BRIEF: Every line below from the one containing "split_and!; [by eauto|done|rewrite" through the one containing "destruct (mw_nodes w !! p)" must be transcribed exactly. Omit all lines outside that stretch.
BEGIN SOURCE RECORDS
(* ===== verification/Verification.v ===== *)
(** * Bounded payload verification ([verification.rs], [deflate.rs])

    A payload plan says where a member's bytes are, how they are coded and
    what they must come to; [verify_payload] streams them through the decoder,
    the caps, the writer and the digests.  The Deflate decoder itself and the
    CRC-32 are libraries, taken as parameters. *)

From S2P Require Import Prelude Utf8 Findings Quota Snapshot Streams Transforms Ir ZipRecords Tar TarGnu TarPax Evidence Policy.
Local Open Scope Z_scope.
Local Open Scope rust_scope.

(** ** Payload plans *)

Inductive PayloadCodec : Type := CodecRaw | CodecDeflate | CodecUnsupported (method : Z).
Inductive PayloadIntegrity : Type := IntegrityNone | IntegrityCrc32 (crc : Z).
#[export] Instance PayloadCodec_eq_dec : EqDecision PayloadCodec.
Proof. solve_decision. Defined.
#[export] Instance PayloadIntegrity_eq_dec : EqDecision PayloadIntegrity.
Proof. solve_decision. Defined.

Record PayloadPlan : Type := {
  pp_source : DomainRange;
  pp_codec : PayloadCodec;
  pp_compressed_size : Z;
  pp_uncompressed_size : Z;
  pp_integrity : PayloadIntegrity
}.
#[export] Instance PayloadPlan_eq_dec : EqDecision PayloadPlan.
Proof. solve_decision. Defined.

Definition payload_codec_from_zip_method (method : Z) : PayloadCodec :=
  if method =? 0 then CodecRaw else if method =? 8 then CodecDeflate else CodecUnsupported method.
(* ===== verification/WrapperAudit.v ===== *)
(** * The covering audits of the wrappers ([covering.rs])

    The range oracles of the four compression wrappers and of the Copy-only 7z
    container: each reads the wrapper's fixed fields, checksums and ranges
    back from the original snapshot and compares them with the recorded
    evidence, without a decompressor.

    The gzip and zstd audits determine the evidence: given the length and
    digest of the derived stream, one source has at most one evidence they
    accept.  The 7z audit makes every payload byte belong to exactly one
    member.  The xz audit leaves two facts to the parser, which is shown. *)

From S2P Require Import Prelude Utf8 Findings Interval Snapshot Ir Evidence Covering ZipFields Verification Layout ZipLayout ZipSearch ZipValues CoveringTar.
Local Open Scope Z_scope.
Local Open Scope rust_scope.

(** [value & mask != 0]. *)
Definition has_bits (value mask : Z) : bool := negb (Z.land value mask =? 0).
Definition byte_at (bytes : list byte) (i : Z) : Z := u8 (at_ bytes (Z.to_nat i)).

(** The shape test of a recorded derived-output digest, written out in each
    audit. *)
Definition derived_digest_shape (sha : str) : bool :=
  (length sha =? 64)%nat
  && forallb (fun b => between 48 57 (u8 b) || between 97 102 (u8 b)) sha.

Section Wrappers.
Context `{!Crc32, !Allocator}.

(** [read_exact_at] and [read_vec] under a constant failure. *)
Definition exact_or (snapshot : SourceSnapshot) (offset n : Z) (detail : string) : result (list byte) Finding :=
  map_err (fun _ => fail detail) (src_read snapshot offset n).
Definition vec_or (snapshot : SourceSnapshot) (offset n : Z) (detail : string) : result (list byte) Finding :=
  map_err (fun _ => fail detail) (read_vec snapshot offset n).

(** ** gzip *)

Definition GZIP_FLAG_HEADER_CRC : Z := 2.
Definition GZIP_FLAG_EXTRA : Z := 4.
Definition GZIP_FLAG_NAME : Z := 8.
Definition GZIP_FLAG_COMMENT : Z := 16.
Definition GZIP_FLAG_RESERVED : Z := 224.

Definition gzip_isize (len : Z) : Z := len mod (u32_max + 1).

(** The loop over the subfields: position, count and the identifiers seen (the
    bitmap of 65536 bits). *)
Record SubfieldState : Type := { sub_cursor : Z; sub_count : Z; sub_seen : list Z }.
Definition gzip_subfield_step (snapshot : SourceSnapshot) (extra_end : Z) (st : SubfieldState) :
    exec (control SubfieldState Z) Finding :=
  if negb (sub_cursor st <? extra_end) then Some (Ok (Return (sub_count st)))
  else
    reject! extra_end - sub_cursor st <? 4 with fail "gzip FEXTRA has an incomplete subfield header" ;;
    let* subfield := exact_or snapshot (sub_cursor st) 4
      "gzip FEXTRA subfield header is outside the snapshot" in
    reject! byte_at subfield 1 =? 0 with fail "gzip FEXTRA subfield uses reserved SI2 zero" ;;
    let id := u16_at subfield 0 in
    reject! bool_decide (id ∈ sub_seen st) with fail "gzip FEXTRA repeats a subfield ID" ;;
    let* subfield_end := ok_or
      (u64_checked_add (sub_cursor st) 4 ≫= fun value => u64_checked_add value (u16_at subfield 2))
      (fail "gzip FEXTRA subfield range overflow") in
    reject! extra_end <? subfield_end with fail "gzip FEXTRA subfield exceeds XLEN" ;;
    reject! u32_max <? sub_count st + 1 with fail "gzip FEXTRA subfield count overflow" ;;
    Some (Ok (Continue {| sub_cursor := subfield_end; sub_count := sub_count st + 1;
                          sub_seen := id :: sub_seen st |})).
Lemma plan_ok_plan_loop ms planned :
  Forall (fun m => 0 <= dc_size m) ms -> plan_ok ms planned ->
  exists st, plan_loop refuse enrol budget (plan_start budget) ms = Some st
             /\ ps_findings st = [] /\ ps_planned st = planned.
Proof.
  intros Hsizes [Hm Ht Hd Hf].
  destruct (plan_loop_complete _ [] ms planned plan_start_clean Hm Hsizes Ht Hd Hf) as (st & Hl & Hcl).
  exists st. split; [done|]. split; [by apply (cl_findings _ _ Hcl)|by apply (cl_planned _ _ Hcl)].
Qed.
End Plans.

Lemma plan_ok_impl {A} `{!Declared A} refuse (P Q : A -> Placed -> Prop) fold_key budget ms planned :
  (forall m p, P m p -> Q m p) ->
  plan_ok refuse P fold_key budget ms planned -> plan_ok refuse Q fold_key budget ms planned.
Proof.
  intros Himp [Hm Ht Hd Hf]. split; [|done..]. eapply Forall2_impl; [exact Hm|].
  intros m p [H1 H2 H3 H4 H5]. split; auto.
Qed.

(** ** The path rules *)

Section Rules.
Context `{!Unicode}.

(** The portable profile's own conditions. *)
Record portable_public (raw : str) : Prop := {
  pb_dots : dot_positions 0 (split_on "/" raw) = [];
  pb_public : Forall (fun c => not_public c = false) (concat (map str_chars (kept raw)));
  pb_utf8 : Forall (fun c => Z.of_nat (length c) <= PORTABLE_NAME_MAX_COMPONENT_UTF8_BYTES) (kept raw);
  pb_utf16 : Forall (fun c => utf16_units c <= PORTABLE_NAME_MAX_COMPONENT_UTF16_UNITS) (kept raw)
}.

Lemma existsb_false_Forall {X} (f : X -> bool) l : existsb f l = false <-> Forall (fun x => f x = false) l.
Proof.
  induction l as [|x l IH]; simpl; [by split; [constructor|]|].
  rewrite orb_false_iff, Forall_cons, IH. done.
Qed.

Lemma portable_name_violation_none raw :
  portable_name_violation (jailed raw) = None <-> portable_public raw.
Proof.
  unfold portable_name_violation, jailed. cbn [components actions]. rewrite length_map.
  split.
  - destruct (length _ =? 0)%nat eqn:Hd; simpl; [|done].
    destruct (existsb not_public _) eqn:Hp; [done|].
    destruct (existsb (fun c => PORTABLE_NAME_MAX_COMPONENT_UTF8_BYTES <? _) _) eqn:H8; [done|].
    destruct (existsb (fun c => PORTABLE_NAME_MAX_COMPONENT_UTF16_UNITS <? _) _) eqn:H16; [done|]. intros _.
    apply existsb_false_Forall in Hp, H8, H16. apply Nat.eqb_eq, nil_length_inv in Hd. split; [done..| |].
    + eapply Forall_impl; [exact H8|]. intros c Hc. by apply Z.ltb_ge.
    + eapply Forall_impl; [exact H16|]. intros c Hc. by apply Z.ltb_ge.
  - intros [-> Hp H8 H16]. simpl. rewrite (proj2 (existsb_false_Forall _ _) Hp).
    rewrite !(proj2 (existsb_false_Forall _ _)); [done| |].
    + eapply Forall_impl; [exact H16|]. intros c Hc. by apply Z.ltb_ge.
    + eapply Forall_impl; [exact H8|]. intros c Hc. by apply Z.ltb_ge.
Qed.

(** Where a TAR name leads. *)
Definition tar_placed (name : str) (is_dir : bool) (max_depth : Z) (placed : Placed) : Prop :=
  let prepared := prepare_tar_member_name name is_dir in
  if pn_archive_root prepared then placed = ([], pn_actions prepared)
  else name_ok (pn_name prepared) max_depth PortableUtf8V1 /\ portable_public (pn_name prepared)
       /\ placed = (kept (pn_name prepared), pn_actions prepared).
(** The archive root's key is the empty path. *)
Definition tar_fold_key (parts : list str) : str :=
  if bool_decide (parts = []) then [] else profile_case_fold (join_slash parts) PortableUtf8V1.

(** Where a ZIP or 7z name leads, from what the jail is given. *)
Definition jailed_placed (profile : ZipInterpretationProfile) (jailed_name : str)
    (stripped : list NormalizationAction) (max_depth : Z) (placed : Placed) : Prop :=
  name_ok jailed_name max_depth profile
  /\ (profile = WheelUtf8V1 -> dot_positions 0 (split_on "/" jailed_name) = [])
  /\ (profile = PortableUtf8V1 -> portable_public jailed_name)
  /\ placed = (kept jailed_name, stripped ++ actions (jailed jailed_name)).
Definition profile_fold_key (profile : ZipInterpretationProfile) (parts : list str) : str :=
  profile_case_fold (join_slash parts) profile.

Context `{!Allocator}.
(* ===== verification/MemFs.v ===== *)
(** * A file system in memory

    A concrete instance of the directory-capability interface of
    [FileSystem]: a finite map of inodes, the bytes every handle has yet to
    deliver, and counters that make a call fail.  The theorems on the
    materializer are about any file system with the laws; this one shows that
    the laws can hold, and is what their witnesses run on. *)

From stdpp Require Import gmap.
From S2P Require Import Prelude Jail FileSystem.
Local Open Scope Z_scope.
Local Open Scope rust_scope.

Record MemWorld : Type := {
  mw_nodes : gmap Ident Inode;
  mw_unread : gmap Z (list byte);
  mw_next : Z;
  (** How many of the next removals of an open tree fail, and whether a change
      of permissions does. *)
  mw_failing_removals : nat;
  mw_failing_chmod : bool
}.
Definition MemFile : Type := Ident * Z.

Definition with_nodes (nodes : gmap Ident Inode) (w : MemWorld) : MemWorld :=
  {| mw_nodes := nodes; mw_unread := mw_unread w; mw_next := mw_next w;
     mw_failing_removals := mw_failing_removals w; mw_failing_chmod := mw_failing_chmod w |}.
Definition with_unread (unread : gmap Z (list byte)) (w : MemWorld) : MemWorld :=
  {| mw_nodes := mw_nodes w; mw_unread := unread; mw_next := mw_next w;
     mw_failing_removals := mw_failing_removals w; mw_failing_chmod := mw_failing_chmod w |}.
Definition stepped (w : MemWorld) : MemWorld :=
  {| mw_nodes := mw_nodes w; mw_unread := mw_unread w; mw_next := mw_next w + 1;
     mw_failing_removals := mw_failing_removals w; mw_failing_chmod := mw_failing_chmod w |}.
Definition fewer_failures (w : MemWorld) : MemWorld :=
  {| mw_nodes := mw_nodes w; mw_unread := mw_unread w; mw_next := mw_next w;
     mw_failing_removals := pred (mw_failing_removals w); mw_failing_chmod := mw_failing_chmod w |}.

Definition mem_root : Ident := (1, 1).
Definition no_entry : fs_error := io_new NotFound "no such entry".
Definition not_a_directory : fs_error := io_other "not a directory".

Definition names_of (path : UnixPath) : option (list str) :=
  match path with
  | RootDir :: path => mapM (fun c => match c with Normal n => Some n | _ => None end) path
  | _ => None
  end.
Definition dir_children (d : Ident) (w : MemWorld) : result (list (str * Ident)) fs_error :=
  match mw_nodes w !! d with Some (IDir ch) => Ok ch | _ => Err not_a_directory end.
Definition named_child (d : Ident) (n : str) (w : MemWorld) : result Ident fs_error :=
  match dir_children d w with Ok ch => ok_or (child n ch) no_entry | Err e => Err e end.
Definition without_name (n : str) : list (str * Ident) -> list (str * Ident) :=
  List.filter (fun e => negb (bool_decide (e.1 = n))).
Definition without_ident (i : Ident) (ch : list (str * Ident)) : list (str * Ident) :=
  List.filter (fun e => negb (bool_decide (child e.1 ch = Some i))) ch.
Definition drop_links (i : Ident) (x : Inode) : Inode :=
  match x with IDir ch => IDir (without_ident i ch) | x => x end.
(** A directory disappears with every entry for it. *)
Definition remove_node (i : Ident) (w : MemWorld) : MemWorld :=
  with_nodes (delete i (drop_links i <$> mw_nodes w)) w.

(** A new inode under a name that is free. *)
Definition add_node (d : Ident) (n : str) (x : Inode) (w : MemWorld) : MemWorld * result Ident fs_error :=
  match dir_children d w with
  | Err e => (w, Err e)
  | Ok ch =>
      match child n ch with
      | Some _ => (w, Err (io_new AlreadyExists "the name is taken"))
      | None =>
          let i := (1, mw_next w) in
          (stepped (with_nodes (<[i := x]> (<[d := IDir ((n, i) :: ch)]> (mw_nodes w))) w), Ok i)
      end
  end.

#[export] Instance mem_fs : CapFs MemWorld Ident MemFile := {|
  canonicalize path w := (w, Ok path);
  open_ambient_dir path w :=
    (w, match names_of path ≫= resolve (fun i => mw_nodes w !! i) mem_root with
        | Some d => match dir_children d w with Ok _ => Ok d | Err e => Err e end
        | None => Err no_entry
        end);
  remove_file path w :=
    match names_of path with
    | None => (w, Err no_entry)
    | Some names =>
        match last names, resolve (fun i => mw_nodes w !! i) mem_root (removelast names) with
        | Some n, Some d =>
            match dir_children d w with
            | Ok ch => match child n ch with
                       | Some _ => (with_nodes (<[d := IDir (without_name n ch)]> (mw_nodes w)) w, Ok ())
                       | None => (w, Err no_entry)
                       end
            | Err e => (w, Err e)
            end
        | _, _ => (w, Err no_entry)
        end
    end;
  getrandom_fill w := (stepped w, Ok (repeat "007"%byte 16));
  geteuid w := 0;
  try_clone d w := (w, Ok d);
  dir_metadata d w := (w, Ok {| md_dev := d.1; md_ino := d.2; md_uid := 0; md_mode := 448 |});
  symlink_metadata d n w :=
    (w, match named_child d n w with
        | Err e => Err e
        | Ok i => match mw_nodes w !! i with Some x => Ok (inode_type x) | None => Err no_entry end
        end);
  entries d w :=
    (w, match dir_children d w with
        | Err e => Err e
        | Ok ch => if forallb (fun e => plain_name e.1 && negb (is_dots e.1)) ch
                   then Ok (map (fun e => Ok e.1) ch) else Err (io_other "a name that is not plain")
        end);
  create_dir d n w := let '(w, r) := add_node d n (IDir []) w in (w, match r with Ok _ => Ok () | Err e => Err e end);
  create_dir_with d n _ w :=
    let '(w, r) := add_node d n (IDir []) w in (w, match r with Ok _ => Ok () | Err e => Err e end);
  open_dir_nofollow d n w :=
    (w, match named_child d n w with
        | Err e => Err e
        | Ok i => match dir_children i w with Ok _ => Ok i | Err e => Err e end
        end);
  open_new d n w :=
    match add_node d n (IFile [] 1) w with
    | (w, Ok i) => (stepped w, Ok (i, mw_next w))
    | (w, Err e) => (w, Err e)
    end;
  open_read d n w :=
    match named_child d n w with
    | Err e => (w, Err e)
    | Ok i =>
        match mw_nodes w !! i with
        | Some (IFile c _) => (stepped (with_unread (<[mw_next w := c]> (mw_unread w)) w), Ok (i, mw_next w))
        | _ => (w, Err (io_other "not a file"))
        end
    end;
  remove_dir_all d n w :=
    match named_child d n w with Err e => (w, Err e) | Ok i => (remove_node i w, Ok ()) end;
  remove_open_dir_all d w :=
    match mw_failing_removals w with
    | O => (remove_node d w, Ok ())
    | S _ => (fewer_failures w, Err (io_new PermissionDenied "the tree is busy"))
    end;
  renameat_noreplace d from d' to w :=
    if negb (bool_decide (d = d')) then (w, Err (io_other "one directory"))
    else match dir_children d w with
         | Err e => (w, Err e)
         | Ok ch =>
             match child from ch, child to ch with
             | None, _ => (w, Err no_entry)
             | _, Some _ => (w, Err (io_new AlreadyExists "the name is taken"))
             | Some i, None => (with_nodes (<[d := IDir ((to, i) :: without_name from ch)]> (mw_nodes w)) w, Ok ())
             end
         end;
  reopen_dot d w := (w, Ok d);
  fsync_dir _ w := (w, Ok ());
  fstat_nlink f w := (w, match mw_nodes w !! f.1 with Some (IFile _ l) => Ok l | _ => Err no_entry end);
  file_metadata f w :=
    (w, match mw_nodes w !! f.1 with
        | Some (IFile c _) => Ok (FtFile, Z.of_nat (length c))
        | _ => Err no_entry
        end);
  file_read f n w :=
    match mw_nodes w !! f.1 with
    | Some (IFile _ _) =>
        let left_ := default [] (mw_unread w !! f.2) in
        (with_unread (<[f.2 := drop (Z.to_nat n) left_]> (mw_unread w)) w, Ok (take (Z.to_nat n) left_))
    | _ => (w, Err no_entry)
    end;
  file_write f bytes w :=
    match mw_nodes w !! f.1 with
    | Some (IFile c l) =>
        (with_nodes (<[f.1 := IFile (c ++ bytes) l]> (mw_nodes w)) w, Ok (Z.of_nat (length bytes)))
    | _ => (w, Err no_entry)
    end;
  file_flush _ w := (w, Ok ());
  file_sync_all _ w := (w, Ok ());
  fchmod _ _ w := (w, if mw_failing_chmod w then Err (io_other "permissions are fixed") else Ok ())
|}.

(** ** The laws *)

(** Entries kept by a condition on their names. *)
Lemma child_filter_names (keep : str -> bool) n ch :
  child n (List.filter (fun e => keep e.1) ch) = if keep n then child n ch else None.
Proof.
  induction ch as [|[k i] ch IH]; [by destruct (keep n)|]. simpl. destruct (decide (k = n)) as [->|Hk].
  - rewrite (bool_decide_eq_true_2 (n = n)) by done. destruct (keep n) eqn:Hn; simpl.
    + by rewrite bool_decide_eq_true_2.
    + by rewrite IH.
  - rewrite (bool_decide_eq_false_2 (k = n)) by done.
    destruct (keep k); simpl; [rewrite bool_decide_eq_false_2 by done|]; apply IH.
Qed.
Lemma child_without_name n m ch :
  child m (without_name n ch) = if bool_decide (m = n) then None else child m ch.
Proof.
  etransitivity; [exact (child_filter_names (fun k => negb (bool_decide (k = n))) m ch)|]. simpl.
  by case_bool_decide.
Qed.
Lemma child_without_ident n i ch :
  child n (without_ident i ch) = if bool_decide (child n ch = Some i) then None else child n ch.
Proof.
  etransitivity; [exact (child_filter_names (fun k => negb (bool_decide (child k ch = Some i))) n ch)|]. simpl.
  by case_bool_decide.
Qed.

Lemma child_elem n i ch : (n, i) ∈ ch -> is_Some (child n ch).
Proof.
  induction ch as [|[k j] ch IH]; [by intros ?%elem_of_nil|]. simpl. intros [Hn|Hn]%elem_of_cons.
  - injection Hn as <- <-. by rewrite bool_decide_eq_true_2.
  - case_bool_decide; [done|]. by apply IH.
Qed.

Lemma dir_children_ok d w ch : dir_children d w = Ok ch -> mw_nodes w !! d = Some (IDir ch).
Proof. unfold dir_children. by destruct (mw_nodes w !! d) as [[ ]|]; intros [= ->]. Qed.
Lemma named_child_ok d n w i :
  named_child d n w = Ok i -> exists ch, mw_nodes w !! d = Some (IDir ch) /\ child n ch = Some i.
Proof.
  unfold named_child. destruct (dir_children d w) as [ch|e] eqn:Hd; [|done].
  apply dir_children_ok in Hd. intros Hi. exists ch. split; [done|]. by destruct (child n ch); simplify_eq/=.
Qed.

Ltac look := intros; simpl; repeat case_match; simpl; done.

#[export] Program Instance mem_laws : CapFsLaws MemWorld Ident MemFile := {|
  store w i := mw_nodes w !! i;
  dir_id d := d;
  file_id f := f.1;
  unread w f := default [] (mw_unread w !! f.2)
|}.
Solve Obligations with (try look).
Next Obligation. by intros d w w' d' [= <- <-]. Qed.
Next Obligation. intros d w w' m [= <- <-]. by destruct d. Qed.
Next Obligation.
  intros d n w w' t _ [= <- Ht]. destruct (named_child d n w) as [i|] eqn:Hn; [|done].
  apply named_child_ok in Hn as (ch & Hd & Hi). simpl.
  destruct (mw_nodes w !! i) as [x|] eqn:Hx; [|done]. injection Ht as <-. by exists ch, i, x.
Qed.
Next Obligation.
  intros d w w' es [= <- He]. destruct (dir_children d w) as [ch|] eqn:Hd; [|done].
  apply dir_children_ok in Hd. exists ch. split; [done|].
  destruct (forallb _ ch) eqn:Hall; [|done]. injection He as <-. rewrite forallb_forall in Hall. split.
  - intros n (e & [= ->] & He)%list_elem_of_fmap _. destruct e as [k i]. simpl.
    split; [|by eapply child_elem]. apply list_elem_of_In, Hall in He. by apply andb_true_iff in He as [? _].
  - intros _ n [i Hi]. apply elem_child in Hi.
    assert (In (n, i) ch) as Hin by by apply list_elem_of_In.
    apply Hall, andb_true_iff in Hin as [_ Hdots]. split; [|by apply negb_true_iff in Hdots].
    apply list_elem_of_fmap. by exists (n, i).
Qed.
Next Obligation.
  intros d n w w' d' _ [= <- Ho]. destruct (named_child d n w) as [i|] eqn:Hn; [|done].
  apply named_child_ok in Hn as (ch & Hd & Hi). destruct (dir_children i w) as [ch'|] eqn:Hc; [|done].
  apply dir_children_ok in Hc. injection Ho as <-. by exists ch, ch'.
Qed.
Next Obligation.
  intros d n w w' f _. simpl. destruct (named_child d n w) as [i|] eqn:Hn; [|done].
  apply named_child_ok in Hn as (ch & Hd & Hi). destruct (mw_nodes w !! i) as [[|c l| |]|] eqn:Hx; [done| |done..].
  intros [= <- <-]. exists ch. split_and!; [done..|]. simpl. intros c' l'. rewrite Hx, lookup_insert_eq. by intros [= <- <-].
Qed.
Next Obligation.
  intros f w w' n [= <- Hn]. split; [done|]. intros c l Hx. rewrite Hx in Hn. by injection Hn.
Qed.
Next Obligation.
  intros f n w w' bytes Hn. simpl. destruct (mw_nodes w !! f.1) as [[|c l| |]|] eqn:Hx; [done| |done..].
  intros [= <- <-]. simpl. rewrite lookup_insert_eq. simpl. rewrite take_drop.
  split_and!; [by eauto|done|rewrite length_take; lia|].
  intros Hpos Ht. destruct (default [] (mw_unread w !! f.2)) as [|b rest]; [done|].
  destruct (Z.to_nat n) eqn:E; [lia|done].
Qed.
Next Obligation.
  intros d from to w w' _ _. simpl. rewrite bool_decide_eq_true_2 by done. simpl.
  destruct (dir_children d w) as [ch|] eqn:Hd; [|done]. apply dir_children_ok in Hd.
  destruct (child from ch) as [i|] eqn:Hf; [|done]. destruct (child to ch) eqn:Ht; [done|]. intros [= <-].
  exists ch, ((to, i) :: without_name from ch), i. simpl. rewrite lookup_insert_eq. split_and!; [done..| |].
  - intros n. destruct (decide (to = n)) as [->|Hne].
    + by rewrite !bool_decide_eq_true_2 by done.
    + by rewrite !(bool_decide_eq_false_2 (_ = _)) by done; rewrite child_without_name.
  - intros j Hj. by rewrite lookup_insert_ne.
Qed.
Next Obligation.
  intros d from to w w' e. simpl. rewrite bool_decide_eq_true_2 by done. simpl.
  repeat case_match; intros [= <-]; done.
Qed.
Next Obligation.
  intros d w w'. simpl. destruct (mw_failing_removals w); [|done]. intros [= <-]. simpl.
  rewrite lookup_delete_eq. split; [done|]. intros p ch Hp Hno.
  assert (p <> d) as Hne by (intros ->; by apply (Hno [])).
  exists (without_ident d ch). rewrite lookup_delete_ne by done. rewrite lookup_fmap, Hp. split; [done|].
  intros n. apply child_without_ident.
Qed.

#[export] Instance mem_removal_laws : RemovalLaws MemWorld Ident MemFile.
Proof.
  split.
  { intros d w w' e. simpl. destruct (mw_failing_removals w); [done|]. by intros [= <- _]. }
  intros d w p ch n i. simpl. destruct (mw_failing_removals w); simpl; intros Hp Hc; [|by exists ch].
  destruct (decide (p = d)) as [->|Hne]; [by rewrite lookup_delete_eq in Hp|].
  rewrite lookup_delete_ne, lookup_fmap in Hp by done.
  destruct (mw_nodes w !! p) as [[ch0| | |]|]; simplify_eq/=. exists ch0. split; [done|].
  rewrite child_without_ident in Hc. by case_bool_decide.
Qed.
END SOURCE RECORDS
EXPECTED OUTPUT:
  split_and!; [by eauto|done|rewrite length_take; lia|].
  intros Hpos Ht. destruct (default [] (mw_unread w !! f.2)) as [|b rest]; [done|].
  destruct (Z.to_nat n) eqn:E; [lia|done].
Qed.
Next Obligation.
  intros d from to w w' _ _. simpl. rewrite bool_decide_eq_true_2 by done. simpl.
  destruct (dir_children d w) as [ch|] eqn:Hd; [|done]. apply dir_children_ok in Hd.
  destruct (child from ch) as [i|] eqn:Hf; [|done]. destruct (child to ch) eqn:Ht; [done|]. intros [= <-].
  exists ch, ((to, i) :: without_name from ch), i. simpl. rewrite lookup_insert_eq. split_and!; [done..| |].
  - intros n. destruct (decide (to = n)) as [->|Hne].
    + by rewrite !bool_decide_eq_true_2 by done.
    + by rewrite !(bool_decide_eq_false_2 (_ = _)) by done; rewrite child_without_name.
  - intros j Hj. by rewrite lookup_insert_ne.
Qed.
Next Obligation.
  intros d from to w w' e. simpl. rewrite bool_decide_eq_true_2 by done. simpl.
  repeat case_match; intros [= <-]; done.
Qed.
Next Obligation.
  intros d w w'. simpl. destruct (mw_failing_removals w); [|done]. intros [= <-]. simpl.
  rewrite lookup_delete_eq. split; [done|]. intros p ch Hp Hno.
  assert (p <> d) as Hne by (intros ->; by apply (Hno [])).
  exists (without_ident d ch). rewrite lookup_delete_ne by done. rewrite lookup_fmap, Hp. split; [done|].
  intros n. apply child_without_ident.
Qed.

#[export] Instance mem_removal_laws : RemovalLaws MemWorld Ident MemFile.
Proof.
  split.
  { intros d w w' e. simpl. destruct (mw_failing_removals w); [done|]. by intros [= <- _]. }
  intros d w p ch n i. simpl. destruct (mw_failing_removals w); simpl; intros Hp Hc; [|by exists ch].
  destruct (decide (p = d)) as [->|Hne]; [by rewrite lookup_delete_eq in Hp|].
  rewrite lookup_delete_ne, lookup_fmap in Hp by done.
  destruct (mw_nodes w !! p) as [[ch0| | |]|]; simplify_eq/=. exists ch0. split; [done|].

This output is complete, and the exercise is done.